Linear solution to the minimal absolute pose rolling shutter problem
This addresses the computational bottleneck in camera pose estimation for rolling shutter cameras, offering a significant speed-up for applications like robotics and augmented reality, though it is incremental in method.
The paper tackles the rolling shutter camera absolute pose problem by introducing new efficient linear solvers, achieving identical or better performance than the state-of-the-art R6P solver while being two orders of magnitude faster and providing a single solution instead of up to 20.

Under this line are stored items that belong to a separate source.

Lemma setRootNode_returned l g n :
  heap g !! l = Some n →
  setRootNode l g
  = (Returned tt,
     set_rootNodeId (Some (id n))
       (set_nodes (<[id n := l]> (nodes g)) (set_hash None g))).
Proof.
  intros Hn. unfold setRootNode.
  rewrite (bind_returned _ _ _ _ _ (read_returned _ _ _ Hn)).
  by rewrite (bind_returned _ _ _ _ _ (addNode_returned _ _ _ Hn)).
Qed.

Lemma connect_rootNodeId f toNodes g :
  rootNodeId
    (forEach toNodes (λ toNode,
       let* n := read toNode in
       let* existing := getNode (id n) in
       match existing with
       | Some _ => ret tt
       | None => addNode toNode >> ret tt
       end >>
       update_state (addEdge f (id n))) g).2
  = rootNodeId g.
Proof.
  apply (forEach_state_inv (λ s, rootNodeId s = rootNodeId g)); [|done].
  intros l s Hs. unfold bind at 1, read at 1.
  destruct (heap s !! l) as [n|] eqn:Hn; [|done].
  unfold bind at 1, getNode at 1.
  assert (Hadd : rootNodeId
            ((match nodes s !! id n with
              | Some _ => ret tt
              | None => addNode l >> ret tt
              end) s).2 = rootNodeId g).
  { destruct (nodes s !! id n); [done|].
    by rewrite (bind_returned _ _ _ _ _ (addNode_returned _ _ _ Hn)). }
  unfold bind at 1.
  destruct ((match nodes s !! id n with
             | Some _ => ret tt
             | None => addNode l >> ret tt
             end) s) as [[[]|] s1]; cbn [snd] in Hadd; [|done].
  unfold update_state, addEdge. cbn [snd]. by case_bool_decide.
Qed.

Section Initialize.
Context `{!Md5FromObject AssetGroup}.

Lemma initialize_nodes entries assetGroups g :
  ∃ ns,
    (match entries, assetGroups with
     | Some entries, _ =>
         mapM (λ entry, alloc (nodeFromEntrySpecifier entry)) entries
     | None, Some assetGroups =>
         mapM (λ assetGroup, alloc (nodeFromAssetGroup assetGroup)) assetGroups
     | None, None => ret []
     end) g
    = (Returned (seq (length (heap g)) (length ns)),
       set_heap (heap g ++ ns) g)
    ∧ id <$> ns = initialIds entries assetGroups
    ∧ Forall wfNode ns.
Proof.
  destruct entries as [entries|]; [|destruct assetGroups as [assetGroups|]].
  - exists (nodeFromEntrySpecifier <$> entries).
    rewrite mapM_alloc, length_fmap. split; [done|]. split.
    + by rewrite <- list_fmap_compose.
    + apply Forall_fmap, Forall_forall. intros e _ d Hd. discriminate.
  - exists (nodeFromAssetGroup <$> assetGroups).
    rewrite mapM_alloc, length_fmap. split; [done|]. split.
    + by rewrite <- list_fmap_compose.
    + apply Forall_fmap, Forall_forall. intros e _ d Hd. discriminate.
  - exists []. cbn. by rewrite app_nil_r, set_heap_id.
Qed.

(** X1.  [initialize] on a graph that has no root yet returns; the new root
    is stored under ["@@root"] and is the root node, its children are
    exactly the entry specifiers (the asset groups are looked at only when
    no entries are given), and no node that was stored is removed or
    replaced. *)
Theorem initialize_root entries assetGroups g :
  consistent g → nodes g !! "@@root" = None →
  ∃ g', initialize entries assetGroups g = (Returned tt, g')
    ∧ consistent g'
    ∧ rootNodeId g' = Some "@@root"
    ∧ nodes g' !! "@@root" = Some (length (heap g))
    ∧ heap g' !! length (heap g) = Some (mkNode "@@root" RootValue)
    ∧ (∀ c, ("@@root", c) ∈ edges g' ↔ c ∈ initialIds entries assetGroups)
    ∧ (∀ i l, nodes g !! i = Some l → nodes g' !! i = Some l)
    ∧ (∀ e, e ∈ edges g → e ∈ edges g')
    ∧ removedLog g' = removedLog g.
Proof.
  intros Hcons Hroot. unfold initialize.
  rewrite (bind_returned _ _ _ _ _ (alloc_returned _ _)).
  set (root := mkNode "@@root" RootValue).
  set (L := length (heap g)).
  set (g0 := set_heap (heap g ++ [root]) g).
  assert (H0 : heap g0 !! L = Some root).
  { cbn. by rewrite lookup_app_r, Nat.sub_diag by (unfold L; lia). }
  rewrite (bind_returned _ _ _ _ _ (setRootNode_returned _ _ _ H0)).
  set (gr := set_rootNodeId (Some (id root))
               (set_nodes (<[id root := L]> (nodes g0)) (set_hash None g0))).
  destruct (initialize_nodes entries assetGroups gr) as (ns & Hns & Hids & Hwf).
  rewrite (bind_returned _ _ _ _ _ Hns).
  set (ga := set_heap (heap gr ++ ns) gr).
  assert (Hcons_a : consistent ga).
  { destruct Hcons as [Hwfg Hcl]. split.
    - intros i l. cbn. rewrite lookup_insert_Some.
      intros [[<- <-]|[Hne Hi]].
      + exists root. split; [|done].
        rewrite <- app_assoc, lookup_app_r, Nat.sub_diag by (fold L; lia).
        done.
      + destruct (Hwfg i l Hi) as (n & Hn & Hrest). exists n.
        split; [|done]. rewrite <- app_assoc. by apply lookup_app_l_Some.
    - intros p c Hin. cbn in Hin. destruct (Hcl p c Hin) as [[lp Hp] [lc Hc]].
      unfold stored. cbn. split.
      + exists lp. rewrite lookup_insert_ne; [done|]. intros <-.
        cbn in Hp. congruence.
      + exists lc. rewrite lookup_insert_ne; [done|]. intros <-.
        cbn in Hc. congruence. }
  assert (Hra : heap ga !! L = Some root).
  { cbn. rewrite <- app_assoc, lookup_app_r, Nat.sub_diag by (fold L; lia).
    done. }
  assert (Hst : stored (id root) ga).
  { exists L. cbn. apply lookup_insert_eq. }
  assert (Hat : nodesAt ga (seq (length (heap gr)) (length ns)) (id <$> ns))
    by (by apply (fresh_nodesAt ns (heap gr) ga)).
  assert (Hnone : childIds (id root) ga = []).
  { destruct (childIds (id root) ga) as [|c cs] eqn:Hc; [done|].
    assert (c ∈ childIds (id root) ga) as Hin
      by (rewrite Hc; apply list_elem_of_here).
    apply elem_of_childIds in Hin. cbn in Hin.
    destruct (proj2 Hcons _ _ Hin) as [[l Hl] _]. cbn in Hl. congruence. }
  unfold replaceNodesConnectedTo.
  rewrite (bind_returned _ _ _ _ _ (read_returned _ _ _ Hra)).
  unfold bind at 1, hasNode at 1. rewrite bool_decide_eq_true_2 by done.
  unfold bind at 1, invariant at 1, ret at 1.
  unfold bind at 1, get_state at 1.
  rewrite (bind_returned _ _ _ _ _ (nodesAt_ids _ _ _ Hat)).
  destruct (connect_all (id root) _ _ ga Hcons_a Hst Hat)
    as (g' & Hadd & Hh & Hcons' & Hlog & Hkeep & Hnew & Hedges & Hall).
  rewrite (bind_returned _ _ _ _ _ Hadd).
  rewrite Hnone. cbn [filter list_filter forEach].
  exists g'. split; [done|]. split; [done|].
  split.
  { pose proof (connect_rootNodeId (id root) (seq (length (heap gr)) (length ns))
                  ga) as Hr.
    by rewrite Hadd in Hr. }
  split; [apply Hkeep; cbn; apply lookup_insert_eq|].
  split; [by rewrite Hh|].
  split.
  { intros c. rewrite <- Hids. rewrite Hedges. split.
    - intros [Hin|[_ Hc]]; [|done]. cbn in Hin.
      destruct (proj2 Hcons _ _ Hin) as [[l Hl] _]. congruence.
    - intros Hc. by right. }
  split.
  { intros i l Hi. apply Hkeep. cbn. rewrite lookup_insert_ne; [done|].
    intros <-. cbn in Hi. congruence. }
  split; [intros e He; apply Hedges; by left|done].
Qed.
End Initialize.

(** ** Where the stored objects of a call come from *)

Lemma forEach_state_inv_in {A} (P : AssetGraph → Prop) (body : A → Js unit) xs :
  (∀ x g, x ∈ xs → P g → P (body x g).2) →
  ∀ g, P g → P (forEach xs body g).2.
Proof.
  induction xs as [|x xs IH]; intros Hbody g HP; [done|]. cbn [forEach].
  apply bind_state_inv; [apply Hbody; [apply list_elem_of_here|done]|].
  intros _ g' HP'. apply IH; [|done].
  intros y s Hy. by apply Hbody, list_elem_of_further.
Qed.

Lemma getNode_returned i g : getNode i g = (Returned (nodes g !! i), g).
Proof. done. Qed.

(** What the body of the first loop does to the stored nodes. *)
Lemma connect_body_nodes f toNode s :
  let s' :=
    ((let* n := read toNode in
      let* existing := getNode (id n) in
      match existing with
      | Some _ => ret tt
      | None => addNode toNode >> ret tt
      end >>
      update_state (addEdge f (id n))) s).2 in
  nodes s' = nodes s
  ∨ ∃ n, heap s !! toNode = Some n ∧ nodes s !! id n = None
         ∧ nodes s' = <[id n := toNode]> (nodes s).
Proof.
  cbv zeta. destruct (heap s !! toNode) as [n|] eqn:Hn.
  2:{ left. by rewrite (bind_threw _ _ _ _ (read_threw _ _ Hn)). }
  rewrite (bind_returned _ _ _ _ _ (read_returned _ _ _ Hn)).
  rewrite (bind_returned _ _ _ _ _ (getNode_returned _ _)).
  destruct (nodes s !! id n) as [l0|] eqn:Hl0.
  - left. unfold bind at 1, ret at 1. unfold update_state, addEdge. cbn [snd].
    by case_bool_decide.
  - right. exists n. split; [done|]. split; [done|].
    unfold bind at 1.
    rewrite (bind_returned _ _ _ _ _ (addNode_returned _ _ _ Hn)).
    unfold ret at 1. unfold update_state, addEdge. cbn [snd].
    by case_bool_decide.
Qed.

This paper presents new efficient solutions to the rolling shutter camera absolute pose problem. Unlike the state-of-the-art polynomial solvers, we approach the problem using simple and fast linear solvers in an iterative scheme. We present several solutions based on fixing different sets of variables and investigate the performance of them thoroughly. We design a new alternation strategy that estimates all parameters in each iteration linearly by fixing just the non-linear terms. Our best 6-point solver, based on the new alternation technique, shows an identical or even better performance than the state-of-the-art R6P solver and is two orders of magnitude faster. In addition, a linear non-iterative solver is presented that requires a non-minimal number of 9 correspondences but provides even better results than the state-of-the-art R6P. Moreover, all proposed linear solvers provide a single solution while the state-of-the-art R6P provides up to 20 solutions which have to be pruned by expensive verification.